If passed, Kansas would join the four states that have added similar anti-abortion amendments to their constitutions since 2014. If challenged, laws like these could make their way through the court system and eventually to the Supreme Court, which could offer the conservative majority a chance to overturn Roe v. Wade.
Elizabeth Nash, lead policy analyst at the reproductive rights research group Guttmacher Institute, explained that states that pass these types of anti-abrotion measures in their constitutions go on to create strict restrictions around abortion care.

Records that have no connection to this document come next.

Lemma raise_max_epoch_ok c n db u db' :
  run (raise_max_epoch c n) db = (Ok u, db') ->
  db' = if command_ControllerEpoch c >? n
        then with_metadata (update_metadata "max_controller_epoch" (command_ControllerEpoch c)
                              (store_metadata db)) db
        else db.
Proof. unfold raise_max_epoch. destruct (_ >? n); intros H; invert_run; done. Qed.
Lemma fence_epoch_ok c n : fence_epoch c n = None -> n <= command_ControllerEpoch c.
Proof. unfold fence_epoch. destruct (Z.ltb_spec (command_ControllerEpoch c) n); [done|]. lia. Qed.
Lemma insert_command_ok c db u db' :
  run (insert_command c) db = (Ok u, db') ->
  command_check c = true /\ command_replays db !! command_ID c = None /\
  db' = with_commands (<[command_ID c := c]> (command_replays db)) db.
Proof.
  unfold insert_command. intros H. invert_run. destruct (insert_row _ _ _ _) as [t|] eqn:E; [|done].
  simplify_eq. apply insert_row_ok in E as (? & ? & ->). done.
Qed.
Lemma epoch_in_range_ok c : epoch_in_range c = None -> command_ControllerEpoch c <= max_int64.
Proof.
  unfold epoch_in_range, maxSQLiteInteger. intros H.
  destruct (command_ControllerEpoch c >? max_int64) eqn:E; [discriminate|]. conditions. exact E.
Qed.
Lemma command_check_epoch c : command_check c = true -> 0 < command_ControllerEpoch c.
Proof. unfold command_check. rewrite !andb_true_iff, Z.gtb_lt. tauto. Qed.
(* ===== verification/AgentJournalProps.v ===== *)
(** * The SQL journal is one of the journals of RunnerSystem.v

    The theorems about many Managers over one journal are proved for a journal that
    behaves as [MemoryJournal] or fails, with or without effect.  Here the journal
    in the Agent's database is shown to be one: every call of it, whatever fails
    below, is one of the journal steps of the system. *)

From S2P Require Import Prelude GoStd Sql StoreBase Effects RunnerLease RunnerJournal RunnerRuntime RunnerContract RunnerSafety RunnerSystem AgentStore AgentJournal AgentStoreSpec AgentStoreFacts AgentHistory.

Section sql_journal.
Context (sha256 : string -> string).

(** What the Manager makes of an answer: it only asks whether there was an error. *)
Definition journal_answer_of (r : result (VersionedRecord * bool)) : journal_answer :=
  match r with
  | Ok (vr, ok) => (vr, ok, None)
  | Err _ => (no_record, false, Some ErrJournal)
  end.

(** A journal call of the Manager, against the database. *)
Definition sql_journal (s : baseStore) (c : action) (conn : connection AgentDB)
    : option (answer c * connection AgentDB) :=
  match c return option (answer c * connection AgentDB) with
  | JournalLoad id =>
      let '(r, conn) := AgentJournal_Load sha256 (Some s) id conn in Some (journal_answer_of r, conn)
  | JournalCreate token record =>
      let '(r, conn) := AgentJournal_Create sha256 (Some s) token record conn in
      Some (journal_answer_of r, conn)
  | JournalCAS id revision token next =>
      let '(r, conn) := AgentJournal_CompareAndSwap sha256 (Some s) id revision token next conn in
      Some (journal_answer_of r, conn)
  | _ => None
  end.
(** Its machine integers. *)
Definition typed_call (c : action) : Prop :=
  match c with
  | JournalCreate _ record => rec_PID record <= max_int64
  | JournalCAS _ revision _ next => rec_PID next <= max_int64 /\ 0 <= revision
  | _ => True
  end.

(** [r] and [records'] are an outcome of a call that in memory answers [b] and
    leaves [after]: the same, or a failure without or with the effect. *)
Definition journal_outcome (records after records' : gmap string VersionedRecord)
    (b : journal_answer) (r : result (VersionedRecord * bool)) : Prop :=
  match r with
  | Ok (vr, ok) => b = (vr, ok, None) /\ records' = after
  | Err _ => records' = records \/ records' = after
  end.

(** The case analysis shared by the methods: a disturbed call is a successful
    undisturbed one or a failure that left the database alone or did the same. *)
Lemma disturbed_outcome (m : program (VersionedRecord * bool)) conn after b :
  Atomic m -> AllOrNothing m ->
  (forall vr ok db', run m (database conn) = (Ok (vr, ok), db') ->
     b = (vr, ok, None) /\ runner_journal_records db' = after) ->
  journal_outcome (runner_journal_records (database conn)) after
    (runner_journal_records (database (m conn).2)) b (m conn).1.
Proof.
  intros Ha Hn Hok. destruct (m conn) as [[[vr ok]|e] conn'] eqn:E; simpl.
  - by apply Hok, (atomic_ok (m := m)).
  - pose proof (all_or_nothing (m := m) conn) as H. rewrite E in H. simpl in H.
    destruct H as [->|[[vr ok] Hrun]]; [by left|]. right. by destruct (Hok _ _ _ Hrun).
Qed.

Lemma valid_create record token :
  validVersionedRecord sha256 (mkVersioned record 1 token) = true ->
  rec_ExecutionID record <> "" /\ canonicalOpaqueToken token = true.
Proof.
  unfold validVersionedRecord. rewrite !andb_true_iff. simpl. intros [[_ Ht] Hv]. split; [|done].
  apply validRecord_iff in Hv as [(Hid & _) _]. done.
Qed.

Lemma sql_load_outcome s id conn :
  agent_wf sha256 (database conn) ->
  let records := runner_journal_records (database conn) in
  let m := AgentJournal_Load sha256 (Some s) id in
  journal_outcome records records (runner_journal_records (database (m conn).2))
    (MemoryJournal_Load (Some records) id) (m conn).1.
Proof.
  intros Hwf records m. apply disturbed_outcome; [unfold m, AgentJournal_Load; apply _..|].
  intros vr ok db' H. unfold m, AgentJournal_Load in H. invert_run.
  match goal with H : loadRunnerJournalRecord _ _ _ = Ok ?r |- _ =>
    apply loadRunnerJournalRecord_ok in H; destruct r; simplify_eq; simpl; unfold records; by rewrite H end.
Qed.
Lemma sql_create_outcome s token record conn :
  rec_PID record <= max_int64 ->
  let records := runner_journal_records (database conn) in
  let m := AgentJournal_Create sha256 (Some s) token record in
  let '(after, b) := MemoryJournal_Create (Some records) token record in
  journal_outcome records (default ∅ after) (runner_journal_records (database (m conn).2)) b (m conn).1.
Proof.
  intros Hpid records m. destruct (MemoryJournal_Create _ _ _) as [after b] eqn:Hmem.
  apply disturbed_outcome; [unfold m, AgentJournal_Create; apply _..|].
  intros vr ok db' H. apply (AgentJournal_Create_ok _ true) in H as [Hv H]; [|done].
  apply valid_create in Hv as [Hid Ht]. unfold MemoryJournal_Create in Hmem.
  rewrite Ht, bool_decide_eq_false_2 in Hmem by done. simpl in Hmem. unfold records in *.
  destruct ok.
  - destruct H as (-> & Hnone & -> & _). rewrite Hnone in Hmem. by simplify_eq.
  - destruct H as [-> Hsome]. rewrite Hsome in Hmem. by simplify_eq.
Qed.
Lemma sql_cas_outcome s id revision token next conn :
  rec_PID next <= max_int64 -> 0 <= revision ->
  let records := runner_journal_records (database conn) in
  let m := AgentJournal_CompareAndSwap sha256 (Some s) id revision token next in
  let '(after, b) := MemoryJournal_CompareAndSwap (Some records) id revision token next in
  journal_outcome records (default ∅ after) (runner_journal_records (database (m conn).2)) b (m conn).1.
Proof.
  intros Hpid Hrev records m. destruct (MemoryJournal_CompareAndSwap _ _ _ _ _) as [after b] eqn:Hmem.
  apply disturbed_outcome; [unfold m, AgentJournal_CompareAndSwap; apply _..|].
  intros vr ok db' H. apply (AgentJournal_CompareAndSwap_ok _ true) in H as (Hid & Hne & Hz & Hmax & Hv & H); try done.
  unfold validVersionedRecord in Hv. rewrite !andb_true_iff in Hv. destruct Hv as [[_ Ht] _]. simpl in Ht.
  unfold MemoryJournal_CompareAndSwap in Hmem. rewrite Ht, Hid in Hmem.
  rewrite (bool_decide_eq_false_2 (id = "")), (bool_decide_eq_true_2 (id = id)),
    (bool_decide_eq_false_2 (revision = 0)) in Hmem by done. cbn [orb negb] in Hmem. unfold records in *.
  destruct ok.
  - destruct H as (-> & (old & Hold & Hr) & -> & _). rewrite Hold in Hmem. simpl in Hmem.
    rewrite Hr, (bool_decide_eq_true_2 (revision = revision)),
      (bool_decide_eq_false_2 (revision = max_uint64)) in Hmem
      by (unfold max_uint64, max_int64 in *; first [done|lia]).
    cbn [orb negb] in Hmem. rewrite wrap_uint64_small in Hmem by (unfold max_uint64, max_int64 in *; lia).
    by simplify_eq.
  - destruct H as (-> & -> & Hstale). destruct (runner_journal_records (database conn) !! id) as [old|] eqn:Hold.
    + simpl in *. rewrite (bool_decide_eq_false_2 (vr_Revision old = revision)) in Hmem by auto.
      simpl in Hmem. by simplify_eq.
    + simpl in Hmem. by simplify_eq.
Qed.

(** In every branch of the in-memory journal. *)
Ltac every_answer H :=
  cbv zeta in H; repeat match type of H with (match ?x with _ => _ end) = _ => destruct x end;
  injection H as <- <-; eauto.

(** C25 The journal in the Agent's database is a journal of the system: whatever
    fails below it, a call of a Manager against it is one of the system's journal
    steps (the in-memory answer, or a failure before or after the effect).  So what is
    proved of the system, that a process is only started from a durable record and a
    workspace only removed when its process has stopped, holds with this journal. *)
Theorem sql_journal_refines Join windows runtimeRoot s st i h c k a conn conn' :
  agent_wf sha256 (database conn) -> sys_records s = runner_journal_records (database conn) ->
  sys_threads s !! i = Some (h, Call c k) -> typed_call c ->
  sql_journal st c conn = Some (a, conn') ->
  step sha256 Join windows runtimeRoot s
    (answered s i h c a (k a) (runner_journal_records (database conn'))).
Proof.
  intros Hwf Hs Hi Ht Hc.
  destruct c; try done; cbn [sql_journal] in Hc.
  - pose proof (sql_load_outcome st executionID conn Hwf) as Ho. cbv zeta in Ho.
    destruct (AgentJournal_Load _ _ _ conn) as [r conn1]. simpl in Ho. injection Hc as <- <-.
    rewrite <- Hs in Ho. destruct r as [[vr ok]|e]; simpl in Ho.
    + destruct Ho as [Hb Hr]. rewrite Hr. eapply step_journal; [exact Hi|]. cbn [on_journal journal_answer_of].
      by rewrite <- Hb.
    + assert (Hr : runner_journal_records (database conn1) = sys_records s) by (by destruct Ho). rewrite Hr.
      by eapply step_journal_fails.
  - pose proof (sql_create_outcome st mutationToken record conn Ht) as Ho. cbv zeta in Ho.
    destruct (MemoryJournal_Create _ _ _) as [after b] eqn:Hmem.
    destruct (AgentJournal_Create _ _ _ _ conn) as [r conn1]. simpl in Ho. injection Hc as <- <-.
    rewrite <- Hs in Ho, Hmem.
    assert (exists records, after = Some records) as [records ->].
    { unfold MemoryJournal_Create in Hmem. every_answer Hmem. }
    assert (Hon : on_journal (sys_records s) (JournalCreate mutationToken record) = Some (Some records, b))
      by (cbn [on_journal]; by rewrite Hmem).
    destruct r as [[vr ok]|e]; simpl in Ho.
    + destruct Ho as [-> ->]. by eapply step_journal.
    + destruct Ho as [->| ->]; [by eapply step_journal_fails|by eapply step_journal_fails_late].
  - destruct Ht as [Hpid Hrev].
    pose proof (sql_cas_outcome st executionID revision mutationToken next conn Hpid Hrev) as Ho. cbv zeta in Ho.
    destruct (MemoryJournal_CompareAndSwap _ _ _ _ _) as [after b] eqn:Hmem.
    destruct (AgentJournal_CompareAndSwap _ _ _ _ _ _ conn) as [r conn1]. simpl in Ho. injection Hc as <- <-.
    rewrite <- Hs in Ho, Hmem.
    assert (exists records, after = Some records) as [records ->].
    { unfold MemoryJournal_CompareAndSwap in Hmem. every_answer Hmem. }
    assert (Hon : on_journal (sys_records s) (JournalCAS executionID revision mutationToken next) = Some (Some records, b))
      by (cbn [on_journal]; by rewrite Hmem).
    destruct r as [[vr ok]|e]; simpl in Ho.
    + destruct Ho as [-> ->]. by eapply step_journal.
    + destruct Ho as [->| ->]; [by eapply step_journal_fails|by eapply step_journal_fails_late].
Qed.
End sql_journal.

(** A Manager that loads a record, against a database whose next statement fails. *)
Definition loading : action := JournalLoad "e1".
Definition loader : system :=
  mkSystem ∅ {[0%nat := ([], Call loading (fun _ => Ret None))]}.
Definition failing : connection AgentDB := mkConnection fresh_agent_db [true] [].
Definition toy_sum (s : string) : string := "0123456789abcdef0123456789abcdef".

Lemma sql_journal_refines_witness :
  exists a conn', sql_journal toy_sum (mkBaseStore None 0) loading failing = Some (a, conn') /\
    step toy_sum (String.concat "/") false "/run" loader
      (answered loader 0 [] loading a (Ret None) (runner_journal_records (database conn'))).
Proof.
  eexists _, _. split; [reflexivity|].
  apply (sql_journal_refines toy_sum (String.concat "/") false "/run" loader (mkBaseStore None 0) 0 [] loading
    (fun _ => Ret None) _ failing).
  - apply fresh_agent_wf.
  - reflexivity.
  - reflexivity.
  - exact I.
  - reflexivity.
Defined.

“The big picture is that this is part of the effort to undermine abortion rights nationally,” Nash said. “If abortion rights are diminished at the federal level, that opens up the door for bans at the state level. These kinds of ballot initiatives have the potential to be increasingly damaging for abortion rights and access to these services.”
Julie A. Burkhart, founder and chief executive of Trust Women, which has abortion clinics in Wichita and Oklahoma, expressed that it was misleading for legislaters to say that the ballot measure was not a ban on abortion, because “it absolutely is.”
“It will allow to the legislature to put burdensome, punitive laws into place that would further penalize people who are trying to access abortion care,” she said.